Highlights & Insights¶
- Precision-independent lower bounds: This work is the first to prove that even with infinite-precision arithmetic, single-layer standard attention cannot solve certain compositional tasks — establishing a true expressive power limitation rather than a precision limitation.
- Elegant theoretical tool: The Splitting VC dimension is a concise yet powerful concept that bridges combinatorial optimization with classical VC dimension from learning theory.
- Cross-domain inspiration from Strassen's algorithm: The ideas underlying Strassen's matrix multiplication algorithm (Strassen, 1969) are ingeniously adapted to the design of attention mechanisms.

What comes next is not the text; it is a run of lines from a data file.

Definition record_type (r : LaneRecord) : RecordType :=
  match rec_payload r with
  | P_operation_started _ _ => RT_operation_started
  | P_abort_requested _ => RT_abort_requested
  | P_operation_finished _ _ _ => RT_operation_finished
  | P_step_attempt _ _ _ _ _ => RT_step_attempt
  | P_tool_started _ _ _ _ _ _ _ _ => RT_tool_started
  | P_queue_enqueued _ _ _ => RT_queue_enqueued
  | P_queue_cancelled _ _ => RT_queue_cancelled
  | P_write_deferred _ _ => RT_write_deferred
  | P_usage _ _ _ _ _ _ _ _ => RT_usage
  end.

(** [record.runId], [None] when the property is absent. *)
Definition runId_of (r : LaneRecord) : option jstring :=
  match rec_payload r with
  | P_operation_started _ _ => None
  | P_abort_requested runId => Some runId
  | P_operation_finished runId _ _ => Some runId
  | P_step_attempt runId _ _ _ _ => Some runId
  | P_tool_started runId _ _ _ _ _ _ _ => Some runId
  | P_queue_enqueued _ runId _ => runId
  | P_queue_cancelled runId _ => runId
  | P_write_deferred runId _ => Some runId
  | P_usage _ _ runId _ _ _ _ _ => runId
  end.

(** An [OperationStartedRecord]: a lane record known to be an operation start. *)
Record OperationStartedRecord := {
  os_id : jstring;
  os_seq : Z;
  os_lane : jstring;
  os_timestamp : Z;
  os_sourceLeafId : option jstring;
  os_intent : Intent }.

(** [record.type === "operation_started"] narrows a record to its start. *)
Definition as_operation_started (r : LaneRecord) : option OperationStartedRecord :=
  match rec_payload r with
  | P_operation_started src intent =>
      Some {| os_id := rec_id r; os_seq := rec_seq r; os_lane := rec_lane r;
              os_timestamp := rec_timestamp r; os_sourceLeafId := src; os_intent := intent |}
  | _ => None
  end.

Inductive EntryOrder := newestFirst | oldestFirst.

(** [cursor] is [cursor.afterSeq] when a cursor is given. *)
Record EntryQuery := {
  eq_type : option EntryType;
  eq_customType : option jstring;
  eq_order : option EntryOrder;
  eq_limit : option Z;
  eq_cursor : option Z }.

Record BranchBounds := { bb_stopAtType : option EntryType; bb_stopAtId : option jstring }.

Record RecordQuery := {
  rq_lane : option jstring;
  rq_type : option RecordType;
  rq_runId : option jstring;
  rq_operationKind : option OperationKind;
  rq_afterSeq : option Z;
  rq_order : option EntryOrder;
  rq_limit : option Z }.

Record SessionMetadata := {
  meta_id : jstring; meta_createdAt : Z; meta_parentSessionId : option jstring }.

Record SessionStats := {
  stat_messageCount : Z;
  stat_cachedTokens : number;
  stat_uncachedTokens : number;
  stat_totalTokens : number;
  stat_costTotal : number }.

Inductive LogItem :=
| L_entry (seq : Z) (entry : Entry)
| L_record (seq : Z) (record : LaneRecord)
| L_lane (seq : Z) (lane : jstring) (leafId : option jstring)
| L_name (seq : Z) (name : option jstring)
| L_label (seq : Z) (targetId : jstring) (label : option jstring).

(** [item.seq] *)
Definition log_seq (i : LogItem) : Z :=
  match i with
  | L_entry s _ | L_record s _ | L_lane s _ _ | L_name s _ | L_label s _ _ => s
  end.

Record LogOptions := { lo_afterSeq : option Z; lo_limit : option Z }.

Inductive ForkPosition := F_before | F_at.

Inductive ForkOptions :=
| Fork_branch (entryId : option jstring) (position : option ForkPosition)
| Fork_tree.

Record SessionCreateOptions := {
  co_id : option jstring; co_parentSessionId : option jstring }.

Inductive SessionErrorCode :=
| C_not_found | C_already_exists | C_invalid_entry | C_invalid_payload
| C_invalid_lane | C_invalid_query | C_invalid_fork_target | C_storage.

Record SessionError := { err_code : SessionErrorCode; err_message : jstring }.

(** ** Decidable equality *)

#[global] Instance EntryType_eq_dec : EqDecision EntryType.
Proof. solve_decision. Defined.
#[global] Instance RecordType_eq_dec : EqDecision RecordType.
Proof. solve_decision. Defined.
#[global] Instance OperationKind_eq_dec : EqDecision OperationKind.
Proof. solve_decision. Defined.
#[global] Instance StepKind_eq_dec : EqDecision StepKind.
Proof. solve_decision. Defined.
#[global] Instance QueueKind_eq_dec : EqDecision QueueKind.
Proof. solve_decision. Defined.
#[global] Instance StopReason_eq_dec : EqDecision StopReason.
Proof. solve_decision. Defined.
#[global] Instance EntryOrder_eq_dec : EqDecision EntryOrder.
Proof. solve_decision. Defined.
#[global] Instance UsageCause_eq_dec : EqDecision UsageCause.
Proof. solve_decision. Defined.
#[global] Instance SessionErrorCode_eq_dec : EqDecision SessionErrorCode.
Proof. solve_decision. Defined.
#[global] Instance Role_eq_dec : EqDecision Role.
Proof. solve_decision. Defined.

- Theory–experiment consistency: All theoretical predictions are precisely confirmed by the experimental results.
Limitations & Future Work¶
- Single-layer analysis only: The theoretical results apply solely to single-layer Transformers; expressive power analysis for multi-layer settings remains an open problem.
- Experiments limited to synthetic data: The practical utility of Strassen attention on real-world NLP tasks has not been validated.

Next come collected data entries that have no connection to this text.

(* ===== verification/SessionProperties.v ===== *)
(** * Properties of sessions

    The statements a client of the session layer relies on, for states reached
    through the storage operations and for storages behind the interface. *)

From stdpp Require Import base list gmap strings pretty sorting.
From Stdlib Require Import ZArith Lia.
From S2P Require Import Prelude SessionTypes SessionState SessionInvariant SessionFork SessionStorage.

(** ** A concrete session for the witnesses *)

Definition ex_user (text : string) : EntryPayload :=
  E_message (AM_message (M_user {| user_content := UC_string (js text); user_timestamp := 0 |})) false.

Definition ex_start : NewRecord :=
  {| nr_id := js "op1"; nr_lane := main_lane;
     nr_payload := P_operation_started None (I_compaction None (js "r1")) |}.

Definition ex_ops : list StorageOp :=
  [ Op_appendEntry 10 {| pe_id := js "a"; pe_payload := ex_user "hi" |} main_lane;
    Op_appendEntry 11 {| pe_id := js "b"; pe_payload := ex_user "there" |} main_lane;
    Op_createLane (js "side") (Some (js "a"));
    Op_setLabel (js "a") (Some (js "start"));
    Op_appendRecord 12 ex_start ].

(** The state after [ex_ops]. *)
Definition ex_state : SessionState :=
  match rfold run_op init_state ex_ops with Ok s => s | Err _ => init_state end.

Lemma rfold_reachable ops : forall s s', reachable s -> rfold run_op s ops = Ok s' -> reachable s'.
Proof.
  induction ops as [|op ops IH]; simpl; intros s s' Hs H; [congruence|].
  apply rbind_Ok_inv in H as (s1 & H1 & H). eapply IH; [|exact H]. by econstructor 3.
Defined.

Lemma ex_state_reachable : reachable ex_state.
Proof. apply (rfold_reachable ex_ops init_state); [constructor | vm_compute; reflexivity]. Defined.

(** ** Statements *)

(** C1: every state a storage reaches, through any sequence of successful writes
    and forks, is well formed (its indexes agree with its log) and has at most
    one open operation per lane. *)
Theorem reachable_well_formed (s : SessionState) (H : reachable s) :
  state_wf s /\ single_open s.
Proof. by apply reachable_inv. Qed.

Lemma reachable_well_formed_witness :
  state_wf ex_state /\ single_open ex_state.
Proof. apply (reachable_well_formed ex_state). exact ex_state_reachable. Defined.

(** whatever mutations a session file holds, a replay that succeeds yields a
    well-formed state: applyMutation alone enforces the invariant. *)
Theorem replay_well_formed (ms : list SessionMutation) (s : SessionState)
    (H : replay init_state ms = Ok s) : state_wf s.
Proof. eauto with result. Qed.

Lemma replay_well_formed_witness :
  state_wf (apply_name init_state 1 (Some (js "n"))).
Proof.
  apply (replay_well_formed [Mut_name 1 (Some (js "n"))]). vm_compute. reflexivity.
Defined.

(** on a reachable state a branch query from an existing entry always
    succeeds: it returns the matching entries of the parent chain up to the
    first bound, in the requested order and cut at the limit, and the chain has
    strictly decreasing sequence numbers. The cycle and missing-parent errors
    of walkToRoot never fire. *)
Theorem findEntriesOnBranch_total (s : SessionState) (start : jstring) (e : Entry)
    (q : EntryQuery) (bounds : BranchBounds)
    (Hs : reachable s) (He : getEntry s start = Some e)
    (Hl : assertValidLimit (eq_limit q) = Ok tt) (Hc : assertValidCursor (eq_cursor q) = Ok tt) :
  exists path, branch (st_entriesById s) e path /\
    StronglySorted (fun a b => (entry_seq b < entry_seq a)%Z) path /\
    findEntriesOnBranch s start q bounds =
    Ok (limited (eq_limit q) (List.filter (fun e => matchesEntryQuery e q) (branch_scan q bounds path))).
Proof.
  apply reachable_inv in Hs as [Hwf _].
  destruct (findEntriesOnBranch_path s start e q bounds Hwf He Hl Hc) as (path & Hb & Hf).
  exists path. split_and!; [done| |done].
  apply (wf_byId _ Hwf) in He as [Hin _]. apply list_elem_of_lookup in Hin as [i Hi].
  by destruct (branch_decreasing s e path Hwf Hb i Hi).
Qed.

Lemma findEntriesOnBranch_total_witness :
  exists e, getEntry ex_state (js "b") = Some e /\
  exists path, branch (st_entriesById ex_state) e path /\
    StronglySorted (fun a b => (entry_seq b < entry_seq a)%Z) path /\
    findEntriesOnBranch ex_state (js "b") oldest_first_query no_bounds =
    Ok (limited None (List.filter (fun e => matchesEntryQuery e oldest_first_query)
                       (branch_scan oldest_first_query no_bounds path))).
Proof.
  eexists. split; [vm_compute; reflexivity|].
  apply (findEntriesOnBranch_total ex_state (js "b") _ oldest_first_query no_bounds);
    [exact ex_state_reachable | vm_compute; reflexivity | reflexivity | reflexivity].
Defined.

(** C2: forking a reachable session either reports an invalid fork target or
    yields mutations that replay into an empty session without error; the fork
    holds the copied entries, renumbered consecutively, the copied lanes, the
    name and exactly the labels of copied entries, and no records. *)
Theorem fork_replays (s : SessionState) (options : ForkOptions) (Hs : reachable s) :
  match createForkMutations s options with
  | Ok ms => exists copied lanes s', fork_source s options = Ok (copied, lanes) /\
      fork_copy s copied lanes /\ replay init_state ms = Ok s' /\ forked s copied lanes s'
  | Err e => err_code e = C_invalid_fork_target
  end.
Proof. apply createForkMutations_forked. by apply reachable_inv. Qed.

Lemma fork_replays_witness :
  match createForkMutations ex_state Fork_tree with
  | Ok ms => exists copied lanes s', fork_source ex_state Fork_tree = Ok (copied, lanes) /\
      fork_copy ex_state copied lanes /\ replay init_state ms = Ok s' /\ forked ex_state copied lanes s'
  | Err e => err_code e = C_invalid_fork_target
  end.
Proof. apply (fork_replays ex_state Fork_tree). exact ex_state_reachable. Defined.

(** findOpenOperations returns, newest first and cut at the limit, exactly
    the started operations of the lane that no later record of the lane
    finished. *)
Theorem findOpenOperations_unfinished (s : SessionState) (lane : jstring) (limit : option Z)
    (Hs : reachable s) (Hl : assertValidLimit limit = Ok tt) :
  findOpenOperations s lane limit = Ok (limited limit (reverse (open_starts lane (st_records s)))).
Proof. apply findOpenOperations_starts; [by apply reachable_inv|done]. Qed.

Lemma findOpenOperations_unfinished_witness :
  findOpenOperations ex_state main_lane (Some 1%Z) =
    Ok (limited (Some 1%Z) (reverse (open_starts main_lane (st_records ex_state)))) /\
  length (open_starts main_lane (st_records ex_state)) = 1%nat.
Proof.
  split; [|vm_compute; reflexivity].
  apply (findOpenOperations_unfinished ex_state main_lane (Some 1%Z));
    [exact ex_state_reachable | reflexivity].
Defined.

(** reading the log after a sequence number returns exactly the items logged
    after it, oldest first and cut at the limit: sequence numbers are the
    positions of the log. *)
Theorem getLog_suffix (s : SessionState) (o : LogOptions) (Hs : reachable s)
    (Hl : assertValidLimit (lo_limit o) = Ok tt) (Hc : assertValidCursor (lo_afterSeq o) = Ok tt) :
  getLog s o = Ok (limited (lo_limit o) (drop (Z.to_nat (default 0%Z (lo_afterSeq o))) (st_log s))).
Proof. apply getLog_Ok; [by apply reachable_inv|done|done]. Qed.

Lemma getLog_suffix_witness :
  getLog ex_state {| lo_afterSeq := Some 3%Z; lo_limit := Some 1%Z |} =
  Ok (take 1 (drop 3 (st_log ex_state))) /\ length (st_log ex_state) = 5%nat.
Proof.
  split; [|vm_compute; reflexivity].
  apply (getLog_suffix ex_state {| lo_afterSeq := Some 3%Z; lo_limit := Some 1%Z |});
    [exact ex_state_reachable | reflexivity | reflexivity].
Defined.

(** The path of a lane pointer: the branch of its leaf, empty for an empty lane. *)
Definition leaf_path (s : SessionState) (leaf : option jstring) (path : list Entry) : Prop :=
  match leaf with
  | None => path = []
  | Some id => exists e, getEntry s id = Some e /\ branch (st_entriesById s) e path
  end.

Lemma branch_insert byId x e path :
  byId !! entry_id x = None -> branch byId e path -> branch (<[entry_id x := x]> byId) e path.
Proof.
  intros Hx. induction 1 as [e He|e p e' path He Hp Hb IH]; [by constructor|].
  econstructor; [done| |done]. rewrite lookup_insert_ne; [done|]. intros <-. congruence.
Qed.

(** appending an entry to a lane extends that lane's branch by the entry and
    changes no other lane; it fails exactly when the lane is missing or the id
    is taken. *)
Theorem appendEntry_extends_lane (s : SessionState) (now : Z) (e : ProvisionedEntry)
    (lane : jstring) (path : list Entry)
    (Hs : reachable s) (Hp : forall leaf, map_get lane (st_lanes s) = Some leaf -> leaf_path s leaf path) :
  match appendEntry s now e lane with
  | Ok (entry, s') =>
      entry_seq entry = nextSequence s /\ pe_id e = entry_id entry /\ pe_payload e = entry_payload entry /\
      leaf_path s' (Some (entry_id entry)) (entry :: path) /\
      (forall l, map_get l (st_lanes s') =
         if decide (l = lane) then Some (Some (entry_id entry)) else map_get l (st_lanes s))
  | Err err =>
      (err_code err = C_invalid_lane /\ map_has lane (st_lanes s) = false) \/
      (err_code err = C_already_exists /\ pe_id e ∈ all_ids s)
  end.
Proof.
  apply reachable_inv in Hs as [Hwf _]. unfold appendEntry, requireLane, validateUnusedId.
  destruct (map_get lane (st_lanes s)) as [leaf|] eqn:El.
  2: { left. unfold map_has. by rewrite El. }
  cbn [rbind]. case_bool_decide as Hid; [right; split; [done|]; by apply (wf_used _ Hwf)|].
  cbn [rbind]. set (entry := {| entry_id := pe_id e |}).
  assert (Hbyid : st_entriesById s !! pe_id e = None).
  { destruct (st_entriesById s !! pe_id e) as [x|] eqn:E; [|done]. destruct Hid.
    apply (wf_used _ Hwf), elem_of_app. left. apply (wf_byId _ Hwf) in E as [Hin <-].
    by apply (list_elem_of_fmap_2 entry_id). }
  assert (Happ : applyMutation s (Mut_entry (Some lane) entry) = Ok (apply_entry s (Some lane) entry))
    by (by apply (entry_guarded s lane leaf)).
  rewrite Happ. cbn [rbind]. split_and!; try done.
  - exists entry. unfold getEntry. simpl. rewrite lookup_insert_eq. split; [done|].
    specialize (Hp _ eq_refl). destruct leaf as [p|]; simpl in Hp.
    + destruct Hp as (e' & He' & Hb). apply (branch_step _ _ p e'); [done| |].
      * rewrite lookup_insert_ne; [done|]. simpl. intros <-. unfold getEntry in He'. congruence.
      * by apply (branch_insert _ entry).
    + subst path. by constructor.
  - intros l. simpl. apply map_get_set.
Qed.

Lemma appendEntry_extends_lane_witness :
  match appendEntry init_state 1 {| pe_id := js "x"; pe_payload := ex_user "q" |} main_lane with
  | Ok (entry, s') =>
      entry_seq entry = nextSequence init_state /\ js "x" = entry_id entry /\
      ex_user "q" = entry_payload entry /\
      leaf_path s' (Some (entry_id entry)) [entry] /\
      (forall l, map_get l (st_lanes s') =
         if decide (l = main_lane) then Some (Some (entry_id entry)) else map_get l (st_lanes init_state))
  | Err err =>
      (err_code err = C_invalid_lane /\ map_has main_lane (st_lanes init_state) = false) \/
      (err_code err = C_already_exists /\ js "x" ∈ all_ids init_state)
  end.
Proof.
  apply (appendEntry_extends_lane init_state 1 {| pe_id := js "x"; pe_payload := ex_user "q" |} main_lane []).
  - constructor.
  - intros leaf. vm_compute. intros [= <-]. reflexivity.
Defined.

(** C3: a storage write fails only through its own guards (missing lane, taken
    lane or id, missing target, lane already running an operation); the
    consistency checks of applyMutation never reject a guarded write. *)
Theorem storage_write_errors (s : SessionState) (op : StorageOp) (Hs : reachable s) :
  match run_op s op with
  | Ok s' => reachable s'
  | Err e => err_code e ∈ guard_codes
  end.
Proof.
  destruct (run_op s op) as [s'|err] eqn:Hop; [by econstructor 3|].
  eapply run_op_errors; [|exact Hop]. by apply reachable_inv.
Qed.

Lemma storage_write_errors_witness :
  match run_op ex_state (Op_appendRecord 13 {| nr_id := js "op2"; nr_lane := main_lane;
                                              nr_payload := nr_payload ex_start |}) with
  | Ok s' => reachable s'
  | Err e => err_code e ∈ guard_codes
  end.
Proof. apply (storage_write_errors ex_state). exact ex_state_reachable. Defined.

(** ** The facade over any storage that keeps the contract *)

Lemma find_map_get (m : list (jstring * option jstring)) lane :
  List.find (fun p => bool_decide (p.1 = lane)) m = (fun v => (lane, v)) <$> map_get lane m.
Proof.
  induction m as [|[k v] m IH]; simpl; [done|].
  case_bool_decide; case_decide; subst; simpl in *; try congruence; done.
Qed.

(** over any backend that keeps the storage contract, a branch query without
    an explicit start scans the branch of the default lane's leaf: it fails with
    invalid_lane for a missing lane, returns nothing for an empty lane, and
    otherwise returns the matching entries of that branch, newest first. *)
Theorem queryBranchEntries_default_lane {S : Type} `{SessionStorageSpec S} (st : S) (lane : jstring)
    (Hok : storage_ok st) :
  let q := {| eq_type := None; eq_customType := None; eq_order := None; eq_limit := None; eq_cursor := None |} in
  match map_get lane (getLanes (storage_abs st)) with
  | None => exists err, queryBranchEntries st lane None q no_bounds None = Err err /\ err_code err = C_invalid_lane
  | Some leaf => exists path, leaf_path (storage_abs st) leaf path /\
                   queryBranchEntries st lane None q no_bounds None = Ok path
  end.
Proof.
  intros q. pose proof (storage_reachable st Hok) as Hr. apply reachable_inv in Hr as [Hwf _].
  unfold queryBranchEntries, getLeafIdForLane. cbn [rbind assertValidLimit assertValidCursor eq_limit eq_cursor q].
  rewrite (storage_lanes_abs st Hok), find_map_get. unfold getLanes.
  destruct (map_get lane (st_lanes (storage_abs st))) as [leaf|] eqn:El; simpl; [|by eexists].
  destruct leaf as [id|]; [|by exists []].
  pose proof (wf_leaves _ Hwf _ _ El) as Hid. unfold has_entry in Hid.
  destruct (st_entriesById (storage_abs st) !! id) as [e|] eqn:Ee; [|done].
  rewrite (storage_branch_abs st _ _ _ Hok).
  destruct (findEntriesOnBranch_path (storage_abs st) id e (with_limit None q) no_bounds Hwf Ee)
    as (path & Hb & Hf); [done|done|].
  exists path. split; [by exists e|]. rewrite Hf. simpl. unfold branch_scan. simpl.
  rewrite upto_no_bounds. f_equal. by apply filter_all.
Qed.

Lemma queryBranchEntries_default_lane_witness :
  let st := {| ms_metadata := {| meta_id := js "s"; meta_createdAt := 0; meta_parentSessionId := None |};
               ms_state := ex_state |} in
  let q := {| eq_type := None; eq_customType := None; eq_order := None; eq_limit := None; eq_cursor := None |} in
  match map_get main_lane (getLanes (storage_abs st)) with
  | None => exists err, queryBranchEntries st main_lane None q no_bounds None = Err err /\
              err_code err = C_invalid_lane
  | Some leaf => exists path, leaf_path (storage_abs st) leaf path /\
                   queryBranchEntries st main_lane None q no_bounds None = Ok path
  end.
Proof.
  intros st. apply (queryBranchEntries_default_lane st main_lane). exact ex_state_reachable.
Defined.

- Implementation overhead: Although the theoretical time complexity is superior, the constant factors in fast matrix multiplication algorithms may limit practical speedups.
- Gap with modern Transformer architectures: The analysis does not account for the effects of practical components such as layer normalization and multi-layer interactions.
- Trainability of Strassen attention: Although experiments demonstrate convergence, training stability at scale remains unknown.
Related Work & Insights¶
- Relation to Sanford et al. (2023): This work extends their lower bound for the Match3 task to the infinite-precision setting.
- Relation to Peng et al. (2024): Both study function composition, but this paper removes the precision dependence inherent in communication complexity-based approaches.
- Relation to Bergen et al. (2021) triangular attention: Experiments show that Strassen attention solves tasks that triangular attention cannot handle.
- Broader implication: The Splitting VC dimension methodology may generalize to analyzing expressive power limitations of a wider range of neural network architectures.
Rating¶
- Novelty: ⭐⭐⭐⭐⭐ — Both Splitting VC dimension and Strassen attention are entirely original contributions.
- Theoretical Depth: ⭐⭐⭐⭐⭐ — Rigorous proofs revealing deep structural limitations.
- Experimental Thoroughness: ⭐⭐⭐⭐ — Synthetic experiments thoroughly validate the theory, though real-task evaluation is absent.
- Writing Quality: ⭐⭐⭐⭐⭐ — Clear organization and precise mathematical exposition.
- Value: ⭐⭐⭐ — Currently more theoretical in nature; the practical applicability of Strassen attention warrants further exploration.
- Overall: ⭐⭐⭐⭐⭐ (9/10) — A top-tier theoretical contribution that elegantly connects complexity theory with Transformer architecture design.